Glaucoma is phenomenologically defined as a disease with characteristic loss of retinal ganglion cells and their axons combined with a tissue remodeling of the optic nerve head and of the innermost layer of the retina as well as a change in blood flow. This leads clinically to a visible cupping of the disc and to a measurable thinning of the nerve fiber layer of the retina. Clinically, the patients experience a progressive visual field damage together with a decrease in contrast and color sensitivity. Blood flow reduction, however, can also be observed in the nailfold capillaries of the fingers, indicating that this reduction is not simply due to an increase in IOP or glaucomatous damage. There is a primary component involved. This primary component, as such, is not arteriosclerosis but rather a primary vascular dysregulation (PVD).

A Traditionally, diagnosis and treatment of glaucoma has been directed towards the increased IOP. It is well known that IOP is a most important risk factor.1–3 New findings, however, show that not all patients with glaucomatous damage have an elevated IOP, and progression of GON may occur even at IOP in the low teens.4,5 The basis of these findings was provided by the Swiss scientist Prof. J. Flammer who revolutionized our understanding of the pathogenesis in glaucoma and after whom the Flammer-Syndrome (FS) is named.6,7 This review summarizes the pathogenetic concept of GON by J. Flammer and therapy of glaucoma patients with FS.

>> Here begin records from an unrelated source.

Definition granted_file_system_entry_within_request
    (requested : FileSystemPermissions) (requested_policy : FileSystemSandboxPolicy)
    (requested_read_deny_matcher : option ReadDenyMatcher) (cwd : str) (granted_entry : FileSystemSandboxEntry) : bool :=
  if negb (can_read (access granted_entry)) then false
  else match resolve_permission_path (entry_path granted_entry) cwd with
       | Some path =>
           if is_some_and requested_read_deny_matcher (fun matcher => is_read_denied matcher path) then false
           else access_covers (resolve_access_with_cwd requested_policy path cwd) (access granted_entry)
       | None =>
           existsb (fun requested_entry =>
               access_covers (access requested_entry) (access granted_entry)
               && file_system_path_eqb (entry_path requested_entry) (entry_path granted_entry))
             (perm_entries requested)
       end.

Definition intersect_file_system (requested granted : FileSystemPermissions) (cwd : str) : result FileSystemPermissions str :=
  let requested_policy := restricted (perm_entries requested) in
  let? matcher := matcher_new requested_policy cwd in
  let accepted :=
    foldl push_entry_once []
      (materialize_cwd_dependent_entry cwd <$>
       List.filter (granted_file_system_entry_within_request requested requested_policy matcher cwd) (perm_entries granted)) in
  let '(es, requested_retained) := retain_constraining_deny_entries (perm_entries requested) accepted cwd accepted in
  let '(es, granted_retained) := retain_constraining_deny_entries (perm_entries granted) accepted cwd es in
  Ok (mkPermissions es
        (merge_glob_scan_max_depth requested_retained (Npos <$> perm_depth requested)
           granted_retained (Npos <$> perm_depth granted) ≫= nonzero_new)).

Definition intersect_permission_profiles (requested granted : AdditionalPermissionProfile) (cwd : str) : result AdditionalPermissionProfile str :=
  let network :=
    if network_allowed (add_network requested) && network_allowed (add_network granted) then Some allowed_network else None in
  match add_file_system requested with
  | None => Ok (mkAdditional network None)
  | Some requested_file_system =>
      let? file_system := intersect_file_system requested_file_system (default default_permissions (add_file_system granted)) cwd in
      Ok (mkAdditional network (option_filter (fun f => negb (permissions_is_empty f)) (Some file_system)))
  end.

End transforms.


(** ** Entries pushed once, and entries bound to the working directory *)

Lemma push_all_once acc l :
  Forall wf_entry acc -> Forall wf_entry l ->
  Forall wf_entry (foldl push_entry_once acc l) /\ forall e, e ∈ foldl push_entry_once acc l <-> e ∈ acc \/ e ∈ l.
Proof.
  intros Ha Hl. destruct (push_missing_all (restricted acc) l Ha Hl) as (_ & _ & Hw & He).
  assert (Hsame : forall p, entries (foldl push_missing_entry p l) = foldl push_entry_once (entries p) l).
  { clear. induction l as [|x l IH]; intros p; [done|]. simpl. rewrite IH. f_equal.
    unfold push_missing_entry, push_entry_once, contains_entry. by destruct (existsb _ (entries p)). }
  unfold wf_policy in Hw. rewrite Hsame in Hw, He. done.
Qed.

Section binding.
Context `{PathEnvLaws}.
Variable cwd : str.
Hypothesis Hcwd : normalized cwd.

Lemma resolve_cwd : ok (from_absolute_path cwd) = Some cwd.
Proof. by rewrite from_normalized. Qed.

(** The resolution of permissions is that of policies. *)
Lemma resolve_permission_path_eq path : resolve_permission_path path cwd = resolve_entry_path path (Some cwd).
Proof.
  destruct path as [| |[]]; simpl; try done.
  - pose proof (absolute_root cwd Hcwd) as Hr. unfold absolute_root_path_for_cwd in *.
    destruct (last (Path.ancestors cwd)) as [root|] eqn:El.
    + simpl in *. assert (Hn : normalized root).
      { eapply ancestor_normalized; [exact Hcwd|]. apply last_Some_elem_of. exact El. }
      by rewrite (from_normalized root Hn) in *.
    + by apply last_None in El.
  - rewrite resolve_cwd. simpl. by destruct subpath.
Qed.

Lemma materialize_keeps e :
  wf_entry e ->
  wf_entry (materialize_cwd_dependent_entry cwd e) /\ access (materialize_cwd_dependent_entry cwd e) = access e /\
  resolve_entry_path (entry_path (materialize_cwd_dependent_entry cwd e)) (Some cwd) = resolve_entry_path (entry_path e) (Some cwd).
Proof.
  intros Hw. unfold materialize_cwd_dependent_entry. destruct (entry_path e) as [path|pattern|value] eqn:Ep; [by rewrite Ep|done|].
  destruct value as [| |subpath| | |]; try (by rewrite Ep). rewrite resolve_permission_path_eq.
  destruct (resolve_entry_path (Special (ProjectRoots subpath)) (Some cwd)) as [q|] eqn:Eq; [|by rewrite Ep].
  split_and!; [|done|done]. unfold wf_entry. simpl. eapply (resolve_special_normalized (ProjectRoots subpath) (Some cwd)); [|exact Eq].
  by intros c [= <-].
Qed.

Lemma elem_of_resolved_at es x :
  x ∈ resolved_entries_with_cwd (restricted es) cwd <->
  exists e, e ∈ es /\ resolve_permission_path (entry_path e) cwd = Some (resolved_path x) /\ access e = resolved_access x.
Proof.
  rewrite elem_of_resolved. rewrite resolve_cwd. simpl. by setoid_rewrite resolve_permission_path_eq.
Qed.

Lemma resolve_materialized e :
  wf_entry e -> resolve_permission_path (entry_path (materialize_cwd_dependent_entry cwd e)) cwd = resolve_permission_path (entry_path e) cwd.
Proof. intros He. rewrite !resolve_permission_path_eq. by apply materialize_keeps. Qed.

Lemma materialized_wf l : Forall wf_entry l -> Forall wf_entry (materialize_cwd_dependent_entry cwd <$> l).
Proof. intros Hl. apply Forall_fmap. eapply Forall_impl; [exact Hl|]. intros e He. by apply materialize_keeps. Qed.

(** A denial that overlaps an accepted grant is kept. *)
Lemma elem_of_constraining source accepted d a dp ap :
  Forall wf_entry source -> d ∈ source -> access d = Deny -> resolve_permission_path (entry_path d) cwd = Some dp ->
  a ∈ accepted -> can_read (access a) = true -> resolve_permission_path (entry_path a) cwd = Some ap ->
  paths_overlap dp ap = true ->
  materialize_cwd_dependent_entry cwd d ∈ constraining_denials source accepted cwd.
Proof.
  intros Hs Hd Hda Hdp Ha Hr Hap Ho. unfold constraining_denials. apply list_elem_of_fmap. exists d. split; [done|].
  apply elem_of_lfilter. split; [by apply elem_of_denies|]. unfold deny_entry_constrains_accepted_grant.
  apply existsb_elem. exists a. split; [by apply elem_of_lfilter|]. rewrite Hap. rewrite Hdp.
  by destruct (entry_path d); simpl in *.
Qed.

Lemma constraining_wf source accepted : Forall wf_entry source -> Forall wf_entry (constraining_denials source accepted cwd).
Proof. intros Hs. apply materialized_wf. by do 2 apply wf_filter. Qed.

Lemma constraining_elem source accepted e :
  Forall wf_entry source -> e ∈ constraining_denials source accepted cwd -> access e = Deny.
Proof.
  intros Hs (d & -> & [[Hd Ha]%elem_of_denies _]%elem_of_lfilter)%list_elem_of_fmap. rewrite Forall_forall in Hs.
  destruct (materialize_keeps d (Hs _ Hd)) as (_ & -> & _). done.
Qed.

(** Of two paths at or above a third, one is at or above the other. *)
Lemma above_overlap target p q : Path.starts_with target p = true -> Path.starts_with target q = true -> paths_overlap p q = true.
Proof.
  intros Hp Hq. unfold paths_overlap. apply orb_true_iff.
  destruct (le_ge_dec (length (Path.components q)) (length (Path.components p)));
    [left|right]; eapply starts_with_linear; (exact Hp || exact Hq || lia).
Qed.
Lemma auto_approved_patches_stay_within_policy_witness :
  let env := example_env in
  let paths := plain_native_paths in
  view sample_applied.1.1 (lit "/w/g") <> view (world_fs sample_world) (lit "/w/g") /\
  can_write_path_with_cwd workspace_policy (lit "/w/g") (lit "/w") = true.
Proof.
  intros env paths. assert (Hd : view sample_applied.1.1 (lit "/w/g") <> view (world_fs sample_world) (lit "/w/g")) by by vm_compute.
  split; [done|].
  destruct (auto_approved_patches_stay_within_policy sample_args (lit "/w") NormalizeToLf (world_fs sample_world) sample_applied.1.1
    patch_action OnRequest workspace_profile workspace_policy LevelDisabled (mkInvocation patch_action true (SkipApproval false None))
    sample_applied.1.2 (mkAffected [lit "d/h"] [lit "g"] [])) as (_ & _ & Hw).
  - vm_compute. reflexivity.
  - vm_compute. reflexivity.
  - reflexivity.
  - vm_compute. reflexivity.
  - vm_compute. reflexivity.
  - destruct (Hw _ Hd) as [Hf|(c & q & Hc & Hq & Hwr)]; [discriminate Hf|].
    vm_compute in Hc. injection Hc as <-. vm_compute in Hq. injection Hq as <-. exact Hwr.
Defined.

(** A patch that leaves the workspace is sent to the user, or rejected where no one may be asked. *)
Lemma outside_patch_is_not_approved :
  let env := example_env in
  let paths := plain_native_paths in
  let action := mkAction {[ lit "/etc/passwd" := ChangeAdd [] ]} NormalizeToLf [] (lit "/w") in
  assess_patch_safety action OnRequest workspace_profile workspace_policy (lit "/w") LevelDisabled = AskUser /\
  assess_patch_safety action Never workspace_profile workspace_policy (lit "/w") LevelDisabled =
    Reject PATCH_REJECTED_OUTSIDE_PROJECT_REASON /\
  assess_patch_safety action Never workspace_profile read_only (lit "/w") LevelDisabled = Reject PATCH_REJECTED_READ_ONLY_REASON.
Proof. split_and!; by vm_compute. Qed.
(* ===== verification/NetApproval.v ===== *)
(** * Approvals of network access: [core/src/tools/network_approval.rs]

    When a command reaches for a host that the proxy does not let through, the proxy asks the
    session: hosts that were approved or denied for the session are answered at once, the others
    are reviewed by a hook, a guardian or the user.  Requests for one host by one command share a
    review: the first owns it, the others wait for its decision.

    Requests, calls that begin and end, and reports of blocked requests are tasks over one
    [Service].  A task goes from one hold of a lock to the next ([approval_step]), is stuck while
    a lock is taken or a decision is awaited ([None]), and a request may be dropped wherever it
    awaits something ([drop_step]).  What hooks, reviewers and the proxy answer are inputs.
    The prompts that are shown, telemetry and the messages sent to the client are left out. *)

From stdpp Require Import base list strings gmap relations.
From Stdlib Require Import NArith.
From S2P Require Import NetState NetRuntime NetPolicy.
From S2P Require Import Prelude IndexMap Truncate Profiles Approvals Orchestrator.

(** ** Keys *)

Record HostApprovalKey := mkHostKey { key_environment_id : str; key_host : str; key_protocol : str; key_port : N }.

#[export] Instance HostApprovalKey_eq_dec : EqDecision HostApprovalKey.
Proof. solve_decision. Defined.
#[export] Instance HostApprovalKey_countable : Countable HostApprovalKey.
Proof.
  refine (inj_countable' (fun k => (key_environment_id k, key_host k, key_protocol k, key_port k))
    (fun '(e, h, p, n) => mkHostKey e h p n) _). by intros [].
Defined.

Record PendingHostApprovalKey := mkPendingKey { pending_host : HostApprovalKey; pending_turn_id : str; pending_execution_id : option str }.

#[export] Instance PendingHostApprovalKey_eq_dec : EqDecision PendingHostApprovalKey.
Proof. solve_decision. Defined.
#[export] Instance PendingHostApprovalKey_countable : Countable PendingHostApprovalKey.
Proof.
  refine (inj_countable' (fun k => (pending_host k, pending_turn_id k, pending_execution_id k))
    (fun '(h, t, e) => mkPendingKey h t e) _). by intros [].
Defined.

Definition protocol_key_label (p : NetworkApprovalProtocol) : str :=
  match p with
  | ApproveHttp => lit "http"
  | ApproveHttps => lit "https"
  | ApproveSocks5Tcp => lit "socks5-tcp"
  | ApproveSocks5Udp => lit "socks5-udp"
  end.

Definition approval_protocol (p : NetworkProtocol) : NetworkApprovalProtocol :=
  match p with Http => ApproveHttp | HttpsConnect => ApproveHttps | Socks5Tcp => ApproveSocks5Tcp | Socks5Udp => ApproveSocks5Udp end.

Definition host_key_from_request (r : NetworkPolicyRequest) (protocol : NetworkApprovalProtocol) (environment_id : str) : HostApprovalKey :=
  mkHostKey environment_id (to_ascii_lowercase (req_host r)) (protocol_key_label protocol) (req_port r).

Definition format_network_target (protocol host : str) (port : N) : str :=
  protocol ++ lit "://" ++ host ++ lit ":" ++ decimal port.

(** ** Decisions and outcomes *)

Inductive PendingApprovalDecision : Type := AllowOnce | AllowForSession | DenyPending.
#[export] Instance PendingApprovalDecision_eq_dec : EqDecision PendingApprovalDecision.
Proof. solve_decision. Defined.

Inductive NetworkApprovalOutcome : Type := DeniedByApproval (rejection : str) | DeniedByPolicy (message : str).

Definition to_network_decision (d : PendingApprovalDecision) : NetworkDecision :=
  match d with
  | AllowOnce | AllowForSession => NetAllow
  | DenyPending => deny_with_source (lit "not_allowed") Decider
  end.

Definition REJECTION_MESSAGE_MAX_TOKENS : N := 900.
Definition truncate_rejection_message (message : str) : str := fst (truncate_middle_with_token_budget message REJECTION_MESSAGE_MAX_TOKENS).

Definition network_approval_outcome_to_result (o : option NetworkApprovalOutcome) : unit + ToolError :=
  match o with
  | Some (DeniedByApproval m) | Some (DeniedByPolicy m) => inr (Rejected (truncate_rejection_message m))
  | None => inl tt
  end.

Definition ABANDONED_NETWORK_APPROVAL_MESSAGE : str := lit "network approval was cancelled before a decision was returned".

Definition abandoned_network_approval_outcome (cancelled : bool) : option NetworkApprovalOutcome :=
  if cancelled then Some (DeniedByPolicy ABANDONED_NETWORK_APPROVAL_MESSAGE) else None.

Definition allows_network_approval_flow (policy : AskForApproval) : bool := match policy with Never => false | _ => true end.

Definition permission_profile_allows_network_approval_flow (p : PermissionProfile) : bool :=
  match p with Managed _ _ => true | _ => false end.

Definition parse_network_policy_decision (s : str) : option NetworkPolicyDecision :=
  if str_eqb s (lit "deny") then Some PolicyDeny else if str_eqb s (lit "ask") then Some PolicyAsk else None.

Definition denied_network_policy_message (b : BlockedRequest) : option str :=
  match br_decision b ≫= parse_network_policy_decision with
  | Some PolicyDeny =>
      let host := trim (br_host b) in
      if is_empty host then Some (lit "Network access was blocked by policy.")
      else
        let detail :=
          if str_eqb (br_reason b) (lit "denied") then lit "domain is explicitly denied by policy and cannot be approved from this prompt"
          else if str_eqb (br_reason b) (lit "not_allowed") then lit "domain is not on the allowlist for the current sandbox mode"
          else if str_eqb (br_reason b) (lit "not_allowed_local") then lit "local/private network addresses are blocked by the sandbox policy"
          else if str_eqb (br_reason b) (lit "method_not_allowed") then lit "request method is blocked by the current network mode"
          else if str_eqb (br_reason b) (lit "proxy_disabled") then lit "network proxy is disabled"
          else lit "request is blocked by network policy" in
        Some (lit "Network access to " ++ [34%N] ++ host ++ [34%N] ++ lit " was blocked: " ++ detail ++ lit ".")
  | _ => None
  end.

Definition validated_network_policy_amendment_host (a : NetworkPolicyAmendment) (approved : str) : option str :=
  let approved_host := normalize_host approved in
  if str_eqb (normalize_host (amendment_host a)) approved_host then Some approved_host else None.

Inductive ApprovalsReviewer : Type := ReviewerUser | AutoReview.

Definition routes_approval_policy_to_guardian (policy : AskForApproval) (reviewer : ApprovalsReviewer) : bool :=
  match policy with OnRequest | Granular _ => true | _ => false end && match reviewer with AutoReview => true | _ => false end.

(** ** The service *)

(** The trigger of a call, which only prompts show, is left out.  A cancellation token is its
    index among the tokens that were made. *)
Record ActiveNetworkApprovalCall := mkApprovalCall {
  call_registration_id : str; call_turn_id : str; call_command : str; call_environment_id : str;
  call_permission_profile : PermissionProfile; call_token : nat }.

(** [NetworkApprovalService] with the objects it shares: the pending approvals that were
    allocated, with their keys, the tokens, and the outcomes that deferred calls keep.  The last
    three fields are history: the token of every call that was registered, every review, and the
    hosts that came from another session. *)
Record Service := mkService {
  active_calls : list (str * ActiveNetworkApprovalCall);
  call_outcomes : gmap str NetworkApprovalOutcome;
  pending_host_approvals : gmap PendingHostApprovalKey nat;
  commit_lock : bool;
  session_approved_hosts : gset HostApprovalKey;
  session_denied_hosts : gset HostApprovalKey;
  pendings : list (PendingHostApprovalKey * option PendingApprovalDecision);
  tokens : list bool;
  finish_outcomes : list (option (option NetworkApprovalOutcome));
  registered : gmap str nat;
  reviews : list (HostApprovalKey * ReviewDecision);
  received : gset HostApprovalKey;
}.

(** A new service, and the cells of the calls that will be deferred. *)
Definition service_default (cells : nat) : Service := mkService [] ∅ ∅ false ∅ ∅ [] [] (replicate cells None) ∅ [] ∅.
(** A nickname that is drawn from the pool is not in use, unless the pool was used up and begins anew. *)
Lemma drawn_nickname_is_unused names random r nickname r' :
  reserve_agent_nickname names None random r = (Some nickname, r') ->
  nickname ∈ used_agent_nicknames r' /\
  (nickname_reset_count r' = nickname_reset_count r /\ nickname ∉ used_agent_nicknames r \/ used_agent_nicknames r' = {[nickname]}).
Proof.
  unfold reserve_agent_nickname, choose. intros Hn. destruct (is_empty names); [done|].
  destruct (List.filter _ _ !! _) as [n|] eqn:E; simplify_eq/=.
  - split; [set_solver|]. left. split; [done|]. apply list_elem_of_lookup_2, list_elem_of_In, List.filter_In in E as [_ E].
    by apply negb_true_iff, bool_decide_eq_false in E.
  - destruct (names !! _) as [n|]; simplify_eq/=. split; [set_solver|by right].
Qed.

For the clinician, the most striking difference between GON and other types of optic neuropathies is the optic nerve head (ONH) excavation. There are, however, a number of additional, partially nonspecific, morphological features of GON including8–11:

  • retinal ganglion cell loss

  • optic nerve rim thinning

  • thinning of the retina

  • lateral geniculate nucleus shrinkage

  • cell loss in the visual cortex

  • splinter hemorrhages around the optic nerve

  • activation of glial cells both in the optic nerve head and in the retina

  • peripapillary atrophy

In addition, there are a number of systemic changes leading to the designation of glaucoma.12


As mentioned above, an undisputable risk factor is an increased IOP. But there is evidence in literature that other risk factors are involved as well. These additional factors may by themselves lead to GON or they may render the eye more sensitive to IOP. Among the most often described factors are: increased retinal venous pressure,13 thin cornea14 and low blood pressure particularly in the context of FS.15 In fact, some patients show fluctuations in their visual fields, especially diffuse visual field defects, in response to some environmental changes such as cold hands and this may be explained by changes in ocular blood flow.7,16

Low blood pressure, increased retinal venous pressure and FS are not independent factors as on the one hand, patients with FS often suffer from low blood pressure as well as from increased retinal venous pressure and on the other hand, patients with FS very often have disturbed autoregulation rendering the eye more sensitive to both an increase in IOP and to a decrease in blood pressure. In fact, some studies have found a relationship between FS and normal-tension glaucoma.17,18


Blood circulation serves as transport of a large variety of molecules including oxygen, cells such as leucocytes and heat. Regulation of blood flow (BF) is necessary to adapt to the varying internal and external conditions. During exercise, for example, the oxygen demand of the muscles increases dramatically. When we move quickly from a warm to a cold environment, our circulation adapts to redistribute body temperature in order to avoid too much heat loss etc.8

The overall BF is regulated by the cardiac output which is mainly controlled by the autonomic nervous system and circulating hormones. The distribution of this cardiac output (minute volume) to the different organs, or part of organs, is regulated by the relative local resistance to flow.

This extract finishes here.